TAKEAWAY: Know the laws, which apply to a given situation, and how to fulfill any requirements under the law(s). Get legal assistance to ensure compliance.
The post on Friday 4/17/20 asked: What can employers ask and disclose about COVID-19? The pandemic does not discriminate – it has and will continue to hit all workplaces, so employers need to know what they can do in the new norm or going forward. The EEOC has jumped into the “fray” and posted a webinar with responses to many common questions (see the post for the link). If you don’t want to watch the whole 45-minute webinar (which we suggest you do), the post contains some Q&A, including whether employers can question employees entering the workplace if they have COVID-19 or symptoms, if an employer can disclosure information about an employee who has tested positive or shows symptoms, and if COVID-19 qualifies as a disability under the ADA.
TAKEAWAY: We keep saying the same thing: while the environment has changed due to COVID-19, many laws still apply, so know what you can and cannot do at this time.

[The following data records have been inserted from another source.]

(** * Reconciliation core of the HAWKI model repository

    A shallow embedding of
      - [.github/.generate/src/sources/deduplicateModels.ts]
        ([deduplicateModels], [deduplicateProviders]) and
      - [.github/.generate/src/processing/processor.ts] ([processor]),
    together with the properties of the model catalog that follow from them.

    Conventions of the embedding.
      - A JavaScript string is a [string].  The ids, names and keys that the
        sources produce are ASCII: one code unit for every character, and
        [String.length] is [.length].  A character outside ASCII stands as the
        bytes of its UTF-8 encoding; the embedding follows the code where it
        tells such a character from the others (the line separators U+2028
        and U+2029, for the [.] of a pattern).
      - An optional property [x?: T] is an [option T]; [None] is [undefined].
      - A token count ([contextLength], ...) is an integer, a [Z].
      - A JavaScript number that comes out of [parseFloat] or out of a [Date]
        is a [JsNumber]: not-a-number, an infinity or a finite rational.
      - The built-ins of the platform are parameters of the development:
        [parseFloat], the time value of a date, [hash('sha256', _)],
        [JSON.stringify], [localeCompare] and the clock.  The module
        [Builtins] has simple functions to put in their place when the
        definitions are run on examples.
      - Objects are values.  The functions below mutate the records of their
        input in place; the embedding returns the updated record instead.  This
        is the same thing as long as the records of an input list are distinct
        objects, which is what the source adapters build (one fresh record and
        one fresh offering per upstream model).
      - An object that is used as a table of strings ([HashFileStructure]) is
        the [gmap] of its own properties, read and written with
        [Js.getProperty] and [Js.setProperty], which know what
        [Object.prototype] has behind them.
      - A [throw] is the [Throw] result of the [Result] monad. *)

From Stdlib Require Import Ascii Sorting.Sorted QArith.Qcanon.
From stdpp Require Import base numbers list strings gmap.

Local Open Scope string_scope.

(** ** JavaScript built-ins *)

Module Js.

(** *** Results of code that may throw *)

Inductive Result (A : Type) : Type :=
| Ok (a : A)
| Throw (message : string).
Arguments Ok {A} a.
Arguments Throw {A} message.

Definition bind {A B} (r : Result A) (k : A → Result B) : Result B :=
  match r with
  | Ok a => k a
  | Throw e => Throw e
  end.

(** [for (const x of xs) { acc = await body(acc, x) }] *)
Fixpoint forOf {A S} (body : S → A → Result S) (xs : list A) (acc : S)
  : Result S :=
  match xs with
  | [] => Ok acc
  | x :: xs' => bind (body acc x) (forOf body xs')
  end.

(** *** Numbers *)

Inductive JsNumber : Type :=
| NaN
| NegInfinity
| Finite (q : Qc)
| PosInfinity.

Definition isNaN (a : JsNumber) : bool :=
  match a with NaN => true | _ => false end.

(** [a < b] on numbers; every comparison with [NaN] is false. *)
Definition lt (a b : JsNumber) : bool :=
  match a, b with
  | NaN, _ | _, NaN => false
  | NegInfinity, NegInfinity => false
  | NegInfinity, _ => true
  | Finite _, NegInfinity => false
  | Finite x, Finite y => bool_decide (x < y)%Qc
  | Finite _, PosInfinity => true
  | PosInfinity, _ => false
  end.

(** [a > b] *)
Definition gt (a b : JsNumber) : bool := lt b a.

(** *** Strings *)

Definition isUpper (c : ascii) : bool :=
  let n := nat_of_ascii c in (65 <=? n)%nat && (n <=? 90)%nat.

Definition lowerChar (c : ascii) : ascii :=
  if isUpper c then ascii_of_nat (nat_of_ascii c + 32) else c.

(** [s.toLowerCase()] *)
Fixpoint toLowerCase (s : string) : string :=
  match s with
  | EmptyString => EmptyString
  | String c s' => String (lowerChar c) (toLowerCase s')
  end.

(** [s.endsWith(suffix)] *)
Definition endsWith (s suffix : string) : bool :=
  let n := String.length s in
  let k := String.length suffix in
  (k <=? n)%nat && String.eqb (String.substring (n - k) k s) suffix.

(** [s.startsWith(p)] *)
Definition startsWith (s p : string) : bool := String.prefix p s.

(** [s.slice(0, -k)], for [0 < k] *)
Definition sliceEnd (s : string) (k : nat) : string :=
  String.substring 0 (String.length s - k) s.

(** [s.replace(/[^a-z0-9]/g, '')] *)
Definition isLowerAlnum (c : ascii) : bool :=
  let n := nat_of_ascii c in
  ((97 <=? n)%nat && (n <=? 122)%nat) || ((48 <=? n)%nat && (n <=? 57)%nat).

Fixpoint keepLowerAlnum (s : string) : string :=
  match s with
  | EmptyString => EmptyString
  | String c s' =>
      if isLowerAlnum c then String c (keepLowerAlnum s') else keepLowerAlnum s'
  end.

(** Truthiness of an optional string: [undefined] and [''] are falsy. *)
Definition truthy (s : option string) : bool :=
  match s with
  | Some s => negb (String.eqb s "")
  | None => false
  end.

(** *** Arrays and sets *)

(** [set.add(x)]: a [Set] keeps its elements in insertion order. *)
Definition setAdd `{EqDecision A} (set : list A) (x : A) : list A :=
  if decide (x ∈ set) then set else set ++ [x].

(** [Array.from(new Set(xs))] *)
Definition arrayFromSet `{EqDecision A} (xs : list A) : list A :=
  foldl setAdd [] xs.

(** [xs.every(v => set.has(v))] *)
Definition everyIn `{EqDecision A} (xs set : list A) : bool :=
  forallb (λ v, bool_decide (v ∈ set)) xs.

(** [xs.sort(compare)]: the sort of an array is stable; [x] goes before the
    first element that [compare] does not put before it. *)
Fixpoint sortInsert {A} (compare : A → A → Z) (x : A) (sorted : list A)
  : list A :=
  match sorted with
  | [] => [x]
  | y :: sorted' =>
      if (compare x y <=? 0)%Z then x :: y :: sorted'
      else y :: sortInsert compare x sorted'
  end.

Fixpoint sort {A} (compare : A → A → Z) (xs : list A) : list A :=
  match xs with
  | [] => []
  | x :: xs' => sortInsert compare x (sort compare xs')
  end.

(** The order of [xs.sort()] on strings: by code units. *)
Definition byCodeUnits (a b : string) : Z :=
  match String.compare a b with
  | Lt => (-1)%Z
  | Eq => 0%Z
  | Gt => 1%Z
  end.

(** *** Maps

    A [Map] keeps its keys in insertion order; [set] on a key that is present
    replaces the value where it stands. *)

Fixpoint mapGet {V} (key : string) (map : list (string * V)) : option V :=
  match map with
  | [] => None
  | (k, v) :: map' => if decide (k = key) then Some v else mapGet key map'
  end.

Fixpoint mapSet {V} (key : string) (value : V) (map : list (string * V))
  : list (string * V) :=
  match map with
  | [] => [(key, value)]
  | (k, v) :: map' =>
      if decide (k = key) then (k, value) :: map'
      else (k, v) :: mapSet key value map'
  end.

(** [Array.from(map.values())] *)
Definition mapValues {V} (map : list (string * V)) : list V := map.*2.

(** *** Objects as tables of strings

    An object that [JSON.parse] returns has its own properties, and behind
    them the members of [Object.prototype]: a key that is no own property
    of the object is looked up there. *)

(** [Object.getOwnPropertyNames(Object.prototype)] *)
Definition objectPrototype : list string :=
  ["constructor"; "__defineGetter__"; "__defineSetter__"; "hasOwnProperty";
   "__lookupGetter__"; "__lookupSetter__"; "isPrototypeOf";
   "propertyIsEnumerable"; "toString"; "valueOf"; "__proto__";
   "toLocaleString"].

(** What [object[key]] gives. *)
Inductive Property : Type :=
| StringValue (value : string)   (* an own property *)
| ObjectValue   (* a member of [Object.prototype]: a function, and under
                   [__proto__] the prototype itself *)
| Undefined.

(** [object[key]] *)
Definition getProperty (object : gmap string string) (key : string)
  : Property :=
  match object !! key with
  | Some value => StringValue value
  | None =>
      if bool_decide (key ∈ objectPrototype) then ObjectValue else Undefined
  end.

(** [object[key] = value], for a string [value].  A key that the object
    does not have becomes an own property, but for [__proto__]: that
    assignment goes to the setter of [Object.prototype], which does nothing
    with a value that is neither an object nor [null]. *)
Definition setProperty (object : gmap string string) (key value : string)
  : gmap string string :=
  match object !! key with
  | Some _ => <[key := value]> object
  | None =>
      if String.eqb key "__proto__" then object
      else <[key := value]> object
  end.

(** [value ?? fallback] *)
Definition orElse (value : Property) (fallback : string) : Property :=
  match value with
  | Undefined => StringValue fallback
  | _ => value
  end.

(** [value === s], for a string [s] *)
Definition isString (value : Property) (s : string) : bool :=
  match value with
  | StringValue v => String.eqb v s
  | _ => false
  end.

End Js.

#[global] Instance result_ret : MRet Js.Result := @Js.Ok.
#[global] Instance result_bind : MBind Js.Result := λ A B k r, Js.bind r k.

(** ** Source records ([sources/types.ts]) *)

Module Source.

(** [ModelInformationOfProvider['price']] *)
Record Price : Type := {
  currency : string;
  priceInput : option string;   (* [price.input] *)
  priceOutput : option string   (* [price.output] *)
}.

Record ModelInformationOfProvider : Type := {
  providerId : string;
  providerName : option string;
  contextLength : option Z;
  inputLimit : option Z;
  outputLimit : option Z;
  price : option Price
}.

Inductive InputModality := InText | InImage | InFile | InAudio | InVideo.
Inductive OutputModality := OutText | OutImage | OutEmbeddings.

#[global] Instance InputModality_eq_dec : EqDecision InputModality.
Proof. solve_decision. Defined.
#[global] Instance OutputModality_eq_dec : EqDecision OutputModality.
Proof. solve_decision. Defined.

Finally, in the post yesterday 4/18/20, we suggested that you make something good out of COVID-19: adopt worker privacy protections on company devices. In the past, we’ve discussed BYOD (bring your own device) policies, but COVID-19 has made employers confront that on a larger scale as many employees are now working entirely form their homes. It is no longer a question of secure e-mail, but now secure access to more (or all) company information on a remote computer. The post talks about the things to consider and how to implement them. The post also talks about the rights and obligations of both employers and the employees when working remotely. Make sure your policy covers all possible situations (or leaves wiggle room for it).